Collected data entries
-- Opening Marker --

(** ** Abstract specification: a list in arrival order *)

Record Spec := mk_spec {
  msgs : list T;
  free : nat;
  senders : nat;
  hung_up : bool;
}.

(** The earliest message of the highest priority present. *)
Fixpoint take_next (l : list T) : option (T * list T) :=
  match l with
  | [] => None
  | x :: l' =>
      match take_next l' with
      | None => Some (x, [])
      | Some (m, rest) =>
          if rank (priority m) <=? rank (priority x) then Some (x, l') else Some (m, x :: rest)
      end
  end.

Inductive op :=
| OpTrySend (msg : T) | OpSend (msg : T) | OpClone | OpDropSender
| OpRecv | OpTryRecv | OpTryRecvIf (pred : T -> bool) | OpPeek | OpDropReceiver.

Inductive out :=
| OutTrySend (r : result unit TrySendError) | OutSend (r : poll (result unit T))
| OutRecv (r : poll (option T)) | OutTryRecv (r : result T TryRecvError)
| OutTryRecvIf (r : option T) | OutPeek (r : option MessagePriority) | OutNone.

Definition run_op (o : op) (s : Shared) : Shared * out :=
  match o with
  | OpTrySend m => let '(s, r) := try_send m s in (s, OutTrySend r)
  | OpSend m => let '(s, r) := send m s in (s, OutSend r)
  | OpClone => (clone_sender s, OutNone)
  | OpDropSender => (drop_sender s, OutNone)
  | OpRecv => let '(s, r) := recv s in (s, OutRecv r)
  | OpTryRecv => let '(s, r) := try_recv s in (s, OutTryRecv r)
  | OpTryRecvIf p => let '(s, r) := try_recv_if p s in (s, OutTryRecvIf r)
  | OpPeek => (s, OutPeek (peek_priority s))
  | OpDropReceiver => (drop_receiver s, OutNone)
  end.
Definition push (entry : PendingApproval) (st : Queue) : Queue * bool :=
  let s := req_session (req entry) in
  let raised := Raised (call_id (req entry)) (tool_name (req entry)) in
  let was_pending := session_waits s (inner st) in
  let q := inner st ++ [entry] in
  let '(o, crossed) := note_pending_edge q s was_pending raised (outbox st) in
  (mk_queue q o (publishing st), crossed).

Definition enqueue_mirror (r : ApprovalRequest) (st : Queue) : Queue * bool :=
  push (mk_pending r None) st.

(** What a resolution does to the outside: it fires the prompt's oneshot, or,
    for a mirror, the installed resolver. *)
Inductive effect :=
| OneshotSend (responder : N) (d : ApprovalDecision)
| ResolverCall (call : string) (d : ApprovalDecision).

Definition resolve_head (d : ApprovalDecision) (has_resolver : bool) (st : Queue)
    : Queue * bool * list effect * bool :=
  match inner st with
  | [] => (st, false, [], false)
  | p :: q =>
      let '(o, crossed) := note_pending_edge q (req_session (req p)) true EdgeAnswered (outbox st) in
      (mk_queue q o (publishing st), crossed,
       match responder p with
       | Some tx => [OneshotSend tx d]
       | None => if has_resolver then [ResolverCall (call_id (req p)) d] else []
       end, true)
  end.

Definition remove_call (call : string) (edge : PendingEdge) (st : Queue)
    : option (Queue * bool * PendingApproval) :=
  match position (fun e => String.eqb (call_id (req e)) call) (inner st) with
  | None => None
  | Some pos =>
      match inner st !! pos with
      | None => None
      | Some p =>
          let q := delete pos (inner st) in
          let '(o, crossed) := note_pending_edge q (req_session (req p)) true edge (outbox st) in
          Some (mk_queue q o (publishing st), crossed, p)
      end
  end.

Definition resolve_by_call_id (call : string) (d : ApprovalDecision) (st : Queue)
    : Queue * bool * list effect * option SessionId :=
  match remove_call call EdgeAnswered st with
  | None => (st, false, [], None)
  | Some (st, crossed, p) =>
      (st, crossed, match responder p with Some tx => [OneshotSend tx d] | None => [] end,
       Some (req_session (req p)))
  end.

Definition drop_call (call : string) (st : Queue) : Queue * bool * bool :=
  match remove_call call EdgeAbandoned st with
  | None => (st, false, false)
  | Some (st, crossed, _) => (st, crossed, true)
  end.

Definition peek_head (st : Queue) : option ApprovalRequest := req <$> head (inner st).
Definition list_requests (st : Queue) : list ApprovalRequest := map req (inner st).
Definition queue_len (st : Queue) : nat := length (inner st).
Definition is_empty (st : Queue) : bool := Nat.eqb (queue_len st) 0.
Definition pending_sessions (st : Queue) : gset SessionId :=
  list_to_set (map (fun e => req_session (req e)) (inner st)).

-- Closing Marker --

_PROBLEM TO SOLVE_:
Each record above should be set down again in its exact wording.

_EXERCISE OUTPUT_:
(** ** Abstract specification: a list in arrival order *)

Record Spec := mk_spec {
  msgs : list T;
  free : nat;
  senders : nat;
  hung_up : bool;
}.

(** The earliest message of the highest priority present. *)
Fixpoint take_next (l : list T) : option (T * list T) :=
  match l with
  | [] => None
  | x :: l' =>
      match take_next l' with
      | None => Some (x, [])
      | Some (m, rest) =>
          if rank (priority m) <=? rank (priority x) then Some (x, l') else Some (m, x :: rest)
      end
  end.

Inductive op :=
| OpTrySend (msg : T) | OpSend (msg : T) | OpClone | OpDropSender
| OpRecv | OpTryRecv | OpTryRecvIf (pred : T -> bool) | OpPeek | OpDropReceiver.

Inductive out :=
| OutTrySend (r : result unit TrySendError) | OutSend (r : poll (result unit T))
| OutRecv (r : poll (option T)) | OutTryRecv (r : result T TryRecvError)
| OutTryRecvIf (r : option T) | OutPeek (r : option MessagePriority) | OutNone.

Definition run_op (o : op) (s : Shared) : Shared * out :=
  match o with
  | OpTrySend m => let '(s, r) := try_send m s in (s, OutTrySend r)
  | OpSend m => let '(s, r) := send m s in (s, OutSend r)
  | OpClone => (clone_sender s, OutNone)
  | OpDropSender => (drop_sender s, OutNone)
  | OpRecv => let '(s, r) := recv s in (s, OutRecv r)
  | OpTryRecv => let '(s, r) := try_recv s in (s, OutTryRecv r)
  | OpTryRecvIf p => let '(s, r) := try_recv_if p s in (s, OutTryRecvIf r)
  | OpPeek => (s, OutPeek (peek_priority s))
  | OpDropReceiver => (drop_receiver s, OutNone)
  end.
Definition push (entry : PendingApproval) (st : Queue) : Queue * bool :=
  let s := req_session (req entry) in
  let raised := Raised (call_id (req entry)) (tool_name (req entry)) in
  let was_pending := session_waits s (inner st) in
  let q := inner st ++ [entry] in
  let '(o, crossed) := note_pending_edge q s was_pending raised (outbox st) in
  (mk_queue q o (publishing st), crossed).

Definition enqueue_mirror (r : ApprovalRequest) (st : Queue) : Queue * bool :=
  push (mk_pending r None) st.

(** What a resolution does to the outside: it fires the prompt's oneshot, or,
    for a mirror, the installed resolver. *)
Inductive effect :=
| OneshotSend (responder : N) (d : ApprovalDecision)
| ResolverCall (call : string) (d : ApprovalDecision).

Definition resolve_head (d : ApprovalDecision) (has_resolver : bool) (st : Queue)
    : Queue * bool * list effect * bool :=
  match inner st with
  | [] => (st, false, [], false)
  | p :: q =>
      let '(o, crossed) := note_pending_edge q (req_session (req p)) true EdgeAnswered (outbox st) in
      (mk_queue q o (publishing st), crossed,
       match responder p with
       | Some tx => [OneshotSend tx d]
       | None => if has_resolver then [ResolverCall (call_id (req p)) d] else []
       end, true)
  end.

Definition remove_call (call : string) (edge : PendingEdge) (st : Queue)
    : option (Queue * bool * PendingApproval) :=
  match position (fun e => String.eqb (call_id (req e)) call) (inner st) with
  | None => None
  | Some pos =>
      match inner st !! pos with
      | None => None
      | Some p =>
          let q := delete pos (inner st) in
          let '(o, crossed) := note_pending_edge q (req_session (req p)) true edge (outbox st) in
          Some (mk_queue q o (publishing st), crossed, p)
      end
  end.

Definition resolve_by_call_id (call : string) (d : ApprovalDecision) (st : Queue)
    : Queue * bool * list effect * option SessionId :=
  match remove_call call EdgeAnswered st with
  | None => (st, false, [], None)
  | Some (st, crossed, p) =>
      (st, crossed, match responder p with Some tx => [OneshotSend tx d] | None => [] end,
       Some (req_session (req p)))
  end.

Definition drop_call (call : string) (st : Queue) : Queue * bool * bool :=
  match remove_call call EdgeAbandoned st with
  | None => (st, false, false)
  | Some (st, crossed, _) => (st, crossed, true)
  end.

Definition peek_head (st : Queue) : option ApprovalRequest := req <$> head (inner st).
Definition list_requests (st : Queue) : list ApprovalRequest := map req (inner st).
Definition queue_len (st : Queue) : nat := length (inner st).
Definition is_empty (st : Queue) : bool := Nat.eqb (queue_len st) 0.
Definition pending_sessions (st : Queue) : gset SessionId :=
  list_to_set (map (fun e => req_session (req e)) (inner st)).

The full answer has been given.